In October 1780, the battle of King’s Mountain was fought, and we find in history that John and Robert Sevier were officers in this bloody battle, and that Capt. Robert Sevier was slain. This Capt. Robert Sevier was the father of Major Charles Sevier

May 1912 

 John Sevier, brother of Capt. Robert Sevier, was chosen as the first governor of Tennessee. After the death of his brother, Robert, he took his son, Charles, away and put him to work with a hatter at Greenville. Young Charles did not like his job and went to live his mother’s brother, Charles Robertson, Jr., who was a farmer. About the year 1802, Mr. Charles Sevier married Miss Elizabeth Witt, and soon afterwards moved to Overton County. Charles Sevier and his wife had fourteen children .

 When West Tennessee was opened up, young Charles Sevier, with his wife, moved to Madison county and entered or bought a farm four or five miles southwest of the present city of Jackson. ( some say his land was a grant others said he purchased the land)

            During the war of 1812, Charles Sevier served in the West Tennessee regiment and was in the battle of New Orleans. General Jackson promoted him, with seven others, for gallant service in the battle. Major Charles Sevier was a very large man and of wonderful constitution. He was the political leader of the democratic party of Madison county as long as he resided in the county. His enthusiasm was so great for James K. Polk, for president that on the day of the election in 1844, he rode a white bull into Jackson striped with Polk berry juice from head to tail. Major Sevier, while he was an active partisan in politics, was never a candidate for office. He was a prosperous farmer and preferred farming to political office.

            Among the early settlers of West Tennessee, there was quite a spirit prevailing to be known as a “bully.” In those days no weapons were used and frequent fist fights occurred. While Major Sevier was not a quarrelsome man, when he was aroused, he was a perfect Hercules in strength, and his name was not only confined to Madison, and adjoining counties, for it is said that a “bully” from Kentucky who had heard of Major Sevier concluded he would visit Madison county and test the strength and nerve of Major Sevier. The party arrived in Jackson and was told that  Sevier lived a few miles south  of Jackson. The Kentucky fighter proceeded to the farm of Major Sevier and met him in the road as he was loading some wood. After telling Major Sevier what the object of his visit to Madison county was, Major Sevier told him to alight and hitch his horse. While the Kentuckian was hitching his horse, he looked around and saw Major Sevier lift the hind end of the loaded wagon and place it out of the road as if it was a toy wagon. No sooner than the “bully” from Kentucky saw him toss this wagon from the road  like a toy he jumped into his saddle, and with lashing and spurs, was soon out of sight, cutting air with the swiftness of lightning, and I dare say he didn’t stop until he got to his “Old Kentucky Home.” How true this story is I cannot say, but it is tradition that is handed down.
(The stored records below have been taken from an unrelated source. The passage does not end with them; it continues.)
Lemma store_known_block_keeps s hash hb body s' magic l :
  stored s magic l → store_known_block s hash hb body = Ok s' →
  stored s' magic l ∧ (∀ k, k ∈ l.*1 → db_blocks s' !! k = db_blocks s !! k) ∧
  s' = set_table DB_BLOCK_BODIES (<[hash := body]> (db_block_bodies s))
         (set_table DB_BLOCKS (<[hash := hb]> (db_blocks s)) s).
Proof.
  intros Hs H. unfold store_known_block in H. res_inv.
  apply put_block_Ok in Hm0 as (_ & Hh & Hb & ->).
  assert (Hne : ∀ k, k ∈ l.*1 → hash ≠ k).
  { intros k Hk. apply list_elem_of_fmap in Hk as ([k' ob] & -> & [i Hi]%list_elem_of_lookup_1).
    destruct (so_header _ _ _ Hs i k' ob Hi) as (hb' & hd & Hk & _). cbn [fst]. congruence. }
  split; [|split; [|done]].
  - apply (stored_mono s); [|done|done]. intros k Hk. cbn. by rewrite !lookup_insert_ne by eauto.
  - intros k Hk. cbn. by rewrite lookup_insert_ne by eauto.
Qed.

Lemma side_block_keeps cs l L hash hb body s :
  chain_ok cs l L → store_known_block (store cs) hash hb body = Ok s → chain_ok (with_store cs s) l L.
Proof.
  intros [H1 H2 H3 H4 H5 H6 H7 H8] Hs.
  destruct (store_known_block_keeps _ _ _ _ _ _ _ H1 Hs) as (Hst & Hb & ->). split; try done.
  by eapply at_tip_keeps.
Qed.

Lemma extend_tip_keeps cs l L b hash hb body cs' r :
  chain_ok cs l L → block_ok b → from_bytes Block body = Ok b → to_bytes (header b) = Ok hb →
  compute_block_identifier (network_magic cs) hb = Ok hash → zlen (hash_bytes hash) = 32 →
  prev_hash (header b) = tip_hash cs → height_val (height (header b)) = zlen l →
  extend_tip b hash hb body cs = (cs', r) →
  (cs' = cs ∧ is_ok r = false) ∨
  (r = Ok tt ∧ chain_ok cs' (l ++ [(hash_bytes hash, Some b)]) (accept_block L (hash_bytes hash) b)).
Proof.
  intros Hck Hbok Hdec Hhb Hid H32 Hprev Hht. unfold extend_tip.
  destruct (build_utxo_changeset b) as [new spent] eqn:Hcs.
  intros [([] & s1 & [-> Hin]%st_get_Ok & H)|(? & [= <- _] & _ & ?)]%st_bind_inv; [|by left].
  apply st_bind_inv in H as [(? & s1 & [-> _]%st_get_Ok & H)|(? & [= <- _] & _ & ?)]; [|by left].
  apply st_bind_inv in H as [(? & s1 & [-> _]%st_get_Ok & H)|(? & [= <- _] & _ & ?)]; [|by left].
  apply st_update_inv in H as [[H ->]|H]; [right|by left]. split; [done|]. res_inv.
  apply commit_block_Ok in Hm as [Hready ->].
  assert (Hacc : accepts L (hash_bytes hash) b).
  { eapply commit_ready_accepts; [done..|]. rewrite Hcs. by destruct hash. }
  pose proof (cr_header _ _ _ _ _ Hready) as Hfh. pose proof (cr_body _ _ _ _ _ Hready) as Hfb.
  rewrite Hht. destruct Hck as [H1 H2 H3 H4 H5 H6 H7 _]. split.
  - cbn [store with_tip with_store network_magic]. apply committed_stored; try done.
    + by intros ->.
    + by rewrite H6, Hprev.
    + apply header_reads_back; [apply Hbok|done].
    + rewrite Hid. by destruct hash.
  - by apply run_snoc.
  - cbn. rewrite H3. pose proof (committed_utxos b (unspent L) (ac_applies _ _ _ Hacc)) as Hu.
    by rewrite Hcs in Hu.
  - by apply apply_block_ok.
  - cbn. rewrite H5. by destruct hash.
  - by rewrite last_snoc.
  - cbn [with_tip tip_height]. rewrite zlen_app, zlen_cons, zlen_nil. lia.
  - unfold at_tip. cbn. rewrite !lookup_insert_eq. split; [done|].
    eexists _, _. split; [done|]. split; [|done]. apply header_reads_back; [apply Hbok|done].
Qed.

(** A block on top of the tip has the next height. *)
Lemma direct_extension_height cs l L b hash now :
  chain_ok cs l L → height (header b) ≠ GENESIS → prev_hash (header b) = tip_hash cs →
  validate_new_block env cs b hash now = Ok tt → height_val (height (header b)) = zlen l.
Proof.
  intros Hck Hg Hprev H. unfold validate_new_block in H.
  do 3 apply rbind_Ok in H as ([] & _ & H). apply rbind_Ok in H as (parent & Hp & _).
  rewrite bool_decide_true in Hp by done.
  apply rbind_Ok in Hp as (p & Hpar & Hp). apply rbind_Ok in Hp as (next & Hnext%ok_or_Ok & Hp).
  apply rbind_Ok in Hpar as (r & Hr%get_raw_Ok & Hpar).
  apply rbind_Ok in Hpar as (pb & Hpb%ok_or_Ok & Hpar).
  destruct (bool_decide (height (header b) ≠ next)) eqn:Hn; [done|].
  apply bool_decide_eq_false, dec_stable in Hn as ->.
  subst r. cbn [table] in Hpb. rewrite Hprev in Hpb.
  pose proof (ck_tip _ _ _ Hck) as Htip. rewrite last_lookup in Htip.
  destruct (l !! Nat.pred (length l)) as [[k ob]|] eqn:Hl; [|done]. injection Htip as ->.
  destruct (so_header _ _ _ (ck_stored _ _ _ Hck) _ _ _ Hl) as (hb & hd & Hb & Hd & Hh).
  assert (p = hd) as -> by congruence.
  unfold checked_next in Hnext. apply fmap_Some in Hnext as (v & Hv & ->).
  apply checked_add_Some in Hv as [? ?]. cbn [height_val].
  pose proof (lookup_lt_Some _ _ _ Hl). unfold zlen. lia.
Qed.

(** ** Connecting *)

(** What the databases hold after connecting [b], by the result *)
Definition connected (l : Chain) (L : LedgerState) (b : Block) (now : Timestamp)
    (cs' : ChainState) (r : Result ConnectResult) : Prop :=
  let kept := chain_ok cs' l L in
  let extended := ∃ hash, chain_ok cs' (l ++ [(hash, Some b)]) (accept_block L hash b) in
  match r with
  | Ok BestChain => extended
  | Ok SideChain | Ok AlreadyHave => kept
  | _ => kept ∨ extended ∨
         ∃ cs1 hash r1, chain_ok cs1 l L ∧ promote_heavier_known_tip hash now cs1 = (cs', r1)
  end.

Lemma connected_stop l L b now cs' (r : Result ConnectResult) :
  is_ok r = false → chain_ok cs' l L → connected l L b now cs' r.
Proof. destruct r; [done|..]; by left. Qed.

Lemma connected_direct cs l L b now hash hb body cs' r :
  chain_ok cs l L → block_ok b → from_bytes Block body = Ok b → to_bytes (header b) = Ok hb →
  compute_block_identifier (network_magic cs) hb = Ok hash → zlen (hash_bytes hash) = 32 →
  prev_hash (header b) = tip_hash cs → height_val (height (header b)) = zlen l →
  (do! _ := extend_tip b hash hb body in do! _ := prune_self in st_ret BestChain) cs = (cs', r) →
  connected l L b now cs' r.
Proof.
  intros Hck Hbok Hdec Hhb Hid H32 Hdir Hht H.
  pose proof (λ cs' r, extend_tip_keeps cs l L b hash hb body cs' r Hck Hbok Hdec Hhb Hid H32 Hdir Hht)
    as Hext.
  apply st_bind_inv in H as [(? & s1 & He & H)|(r1 & He & Hr1 & Hr)].
  - apply Hext in He as [[_ ?]|[_ Hck1]]; [done|].
    apply st_bind_inv in H as [(? & s2 & Hp & H)|(r2 & Hp & _ & Hr)];
      pose proof (prune_self_keeps _ _ _ _ _ Hck1 Hp) as Hck2.
    + injection H as <- <-. by eexists.
    + destruct r; [done|..]; right; left; by eexists.
  - apply Hext in He as [[-> _]|[-> _]]; [|done]. by apply connected_stop.
Qed.

Lemma connected_side cs l L b now hash hb body (heavier : bool) cs' r :
  chain_ok cs l L →
  (do! _ := st_update (λ cs,
      let? s := store_known_block (store cs) (hash_bytes hash) hb body in Ok (with_store cs s)) in
   do! _ := prune_self in
   if heavier then
     do! reorg := promote_heavier_known_tip hash now in st_ret (Reorg reorg)
   else st_ret SideChain) cs = (cs', r) →
  connected l L b now cs' r.
Proof.
  intros Hck H.
  apply st_bind_inv in H as [(? & s1 & Hs & H)|(r1 & Hs & Hr1 & Hr)].
  2:{ apply st_update_inv in Hs as [[_ ->]|[-> _]]; [done|]. by apply connected_stop. }
  apply st_update_inv in Hs as [[Hs _]|[_ ?]]; [|done]. res_inv.
  pose proof (side_block_keeps _ _ _ _ _ _ _ Hck Hm) as Hck1.
  apply st_bind_inv in H as [(? & s2 & Hp & H)|(r2 & Hp & _ & Hr)];
    pose proof (prune_self_keeps _ _ _ _ _ Hck1 Hp) as Hck2; [|by apply connected_stop].
  destruct heavier; [|by injection H as <- <-].
  apply st_bind_inv in H as [(d & s3 & Hpr & H)|(r3 & Hpr & Hr3 & Hr)].
  - injection H as <- <-. right; right. by eexists _, _, _.
  - destruct r; [done|..]; right; right; by eexists _, _, _.
Qed.

(** C2: Connecting keeps the ledger.  When the databases hold a chain with its unspent
    outputs and kernels, then after connecting a block that arrived from the wire they still
    do, whatever the outcome and whichever of LMDB's calls failed: for the same chain when
    the block was known or went to a side branch, for the chain with the block applied when
    the result is the best chain.  On an error they hold one of the two, unless the
    promotion of a heavier branch was started on databases that held the old chain. *)
Theorem connect_block_keeps_ledger cs l L b now cs' r :
  chain_ok cs l L → on_wire b → height (header b) ≠ GENESIS →
  connect_block env b now cs = (cs', r) → connected l L b now cs' r.
Proof.
  intros Hck Hw Hg H. unfold connect_block in H.
  apply st_bind_inv in H as [(hb & s1 & [-> Hhb]%st_get_Ok & H)|(? & [= <- _] & _ & ?)];
    [|by apply connected_stop].
  apply st_bind_inv in H as [(hash & s1 & [-> Hid]%st_get_Ok & H)|(? & [= <- _] & _ & ?)];
    [|by apply connected_stop].
  apply st_bind_inv in H as [(known & s1 & [-> _]%st_get_Ok & H)|(? & [= <- _] & _ & ?)];
    [|by apply connected_stop].
  destruct known; [by injection H as <- <-|].
  apply st_bind_inv in H as [([] & s1 & [-> Hv]%st_get_Ok & H)|(? & [= <- _] & _ & ?)];
    [|by apply connected_stop].
  apply st_bind_inv in H as [(body & s1 & [-> Hbody]%st_get_Ok & H)|(? & [= <- _] & _ & ?)];
    [|by apply connected_stop].
  apply st_bind_inv in H as [(? & s1 & [-> [= <-]]%st_get_Ok & H)|(? & [= <- _] & _ & ?)];
    [|by apply connected_stop].
  destruct (on_wire_codec b body Hw Hbody) as [Hbok Hdec].
  assert (Hhd := header_reads_back _ _ (proj1 Hbok) Hhb).
  pose proof (identifier_is_hash _ _ _ _ Hhd Hg Hid) as Hhash.
  rewrite (bool_decide_false (height (header b) = GENESIS)) in H by done. cbn [orb] in H.
  destruct (bool_decide (prev_hash (header b) = tip_hash cs)) eqn:Hdir.
  - apply bool_decide_eq_true in Hdir.
    destruct (is_better_fork_choice_tip _ _ _ _); cbn [negb] in H;
      [|by injection H as <- <-; apply connected_stop].
    eapply connected_direct; [done..| | | |done].
    + rewrite Hhash. apply blake2b_len.
    + done.
    + by eapply direct_extension_height.
  - by eapply connected_side.
Qed.
End chain_ok.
         Major Sevier in Madison County until 1854, when he decided to go to Texas. The long trip in private conveyance so told on his strength that he and his wife did not live long to enjoy their new home. They died within a few weeks of each other during the fall of 1855 at the residence of their son, Valentine Sevier, near Milford, Ellis County, Texas.

 (At lot of this information is  from an article based on  a biography  published in the Jackson Sun 1912 by Capt. T. M. Gates)

   In the late 90’s I was working on a speech for a gentleman about the Huguenots of Virginia.  In doing the research I fell down a rabbit hole where I discovered the first Governor of Tennessee had roots in this group. I finished the assignment and went back to research the Sevier family. 

I discovered so much I thought I would focus on Major Charles Sevier who was an amazing gentleman of Madison Co.

Here is a bit of history

In October 1780, the battle of King’s Mountain was fought, and we find in history that John and Robert Sevier were officers in this bloody battle, and that Capt. Robert Sevier was slain. This Capt. Robert Sevier was the father of Major Charles Sevier

May 1912 

 John Sevier, brother of Capt. Robert Sevier, was chosen as the first governor of Tennessee. After the death of his brother, Robert, he took his son, Charles, away and put him to work with a hatter at Greenville. Young Charles did not like his job and went to live his mother’s brother, Charles Robertson, Jr., who was a farmer. About the year 1802, Mr. Charles Sevier married Miss Elizabeth Witt, and soon afterwards moved to Overton County. Charles Sevier and his wife had fourteen children .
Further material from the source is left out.